Sabes que eres un adulto cuando se descompone tu lamparita de noche y dedicas tiempo a convencerte que ese nudo en la panza no es miedo a la oscuridad. No puede serlo. A estas alturas sé que no hay monstruos debajo de la cama ni peligros indescifrables esperando el momento exacto de quietud. Pero, por si acaso, me duermo con la tele prendida y los pies bien cubiertos.
Sospecho que con los años seguimos reaccionando de la misma manera que lo hacíamos cuando éramos niños. Aprendemos ciertos protocolos, excusas que funcionan bien, maneras de engañarnos a nosotros mismos, pero en el fondo lo que nos dicta el instinto no es tan diferente a lo que hubiéramos elegido hacer en el kinder.
No es nada fácil, pero es posible hacer el ejercicio: guardar silencio, apretar muy fuerte los ojos, respirar profundo y conectar con la historia que mejor conocemos. Ésa en la que tuvimos el papel protagónico.
Me bastó cumplir 6 años para definir algunos de los pilares de mi filosofía de vida. Pensaba que los libros eran lo mejor del mundo. Me enojaba con los compañeros que se burlaban de quienes eran diferentes porque entendía, de una forma extraña para alguien de mi edad, el dolor ajeno. Siempre quise arreglar los conflictos hablando: discusiones, negociaciones, penas amorosas de los seis años. Y cuando no me salía la voz por vergüenza, escribía.
Me dijeron que la vida me enseñaría esas cosas importantes que aún no entendía.
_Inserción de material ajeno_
(** The form's decoder throws in one case only: an integer or a double
    whose stored "@value" [String] cannot convert. *)
Lemma fieldValue_returns formData field :
  truthy formData = true ->
  (exists plain, fieldValue host formData field = Ok plain)
  <-> (array field = false ->
       dataType field = "integer" \/ dataType field = "double" ->
       printable (read (read formData (name field)) "@value") = true).
Proof.
  intros Hv. rewrite (fieldValue_read formData field Hv). cbv zeta.
  set (v := read (read formData (name field)) "@value").
  destruct (array field).
  { split; [discriminate|eauto]. }
  destruct (String.eqb_spec (dataType field) "url") as [Hd|_].
  { split; [|eauto]. intros _ _ [H|H]; rewrite Hd in H; discriminate. }
  destruct (String.eqb_spec (dataType field) "boolean") as [Hd|_].
  { split; [|eauto]. intros _ _ [H|H]; rewrite Hd in H; discriminate. }
  destruct (String.eqb_spec (dataType field) "integer") as [Hd|Hint].
  { rewrite parseInt_printable, or_else_printable.
    destruct (printable v); simpl.
    - split; eauto.
    - split; [intros [plain H]; discriminate|].
      intros H. specialize (H eq_refl (or_introl Hd)). discriminate. }
  destruct (String.eqb_spec (dataType field) "double") as [Hd|Hdbl].
  { unfold ToString. rewrite or_else_printable.
    destruct (printable v); simpl.
    - split; eauto.
    - split; [intros [plain H]; discriminate|].
      intros H. specialize (H eq_refl (or_intror Hd)). discriminate. }
  split; [intros _ _ [H|H]; contradiction|].
  intros _. destruct (dataType field =? "datetime-local"); eauto.
Qed.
Ahora estoy aquí, preguntándome si eso que se escucha será un animal, un fantasma o un gremlin. Mi mamá decía que a veces los muebles crujen. Que las tuberías hacen ruido. Y yo me consuelo pensando eso. Tal y como lo hacía hace más de 20 años.
Confiamos demasiado en el paso del tiempo, pero ¿y si no fuera cierto? ¿Qué pasa si el tiempo no lo cura ni lo transforma todo?
Los conflictos son los que cambian. Se vuelven desgastantes, colectivos, insondables. Hay una sombra detrás de la puerta pero quieres creer que poco a poco dejarás de verla. Aguardas. De vez en cuando echas un vistazo. La sombra no se mueve. Hasta que llega el momento en que descubres que crecer no va a solucionar tus problemas. Que madurar no es la respuesta porque, en el fondo, los seres humanos no somos más que unos niños permanentemente asustados.
Y ciertas sombras no se disipan.
Somos lo que siempre fuimos. Pasamos toda la vida persiguiendo los mismos estímulos: recibir un abrazo, encontrar un grupo con quien jugar, regresar a casa. El tiempo no nos hace más astutos, pero sí más olvidadizos. Y mientras tanto seguimos caminando en círculos.
Lo más justo sería reconocer que no tenemos todas las respuestas, o que tal vez siempre las tuvimos pero decidimos dejarlas de lado. Que sentimos dudas, o frío, o ganas de llorar. Descubrir nuestra propia esencia. Volvernos más humanos.
Quizás eso nos permitiría aceptar que un foquito descompuesto tiene el poder de ponernos los pelos de punta. Y no hay nada de malo en eso.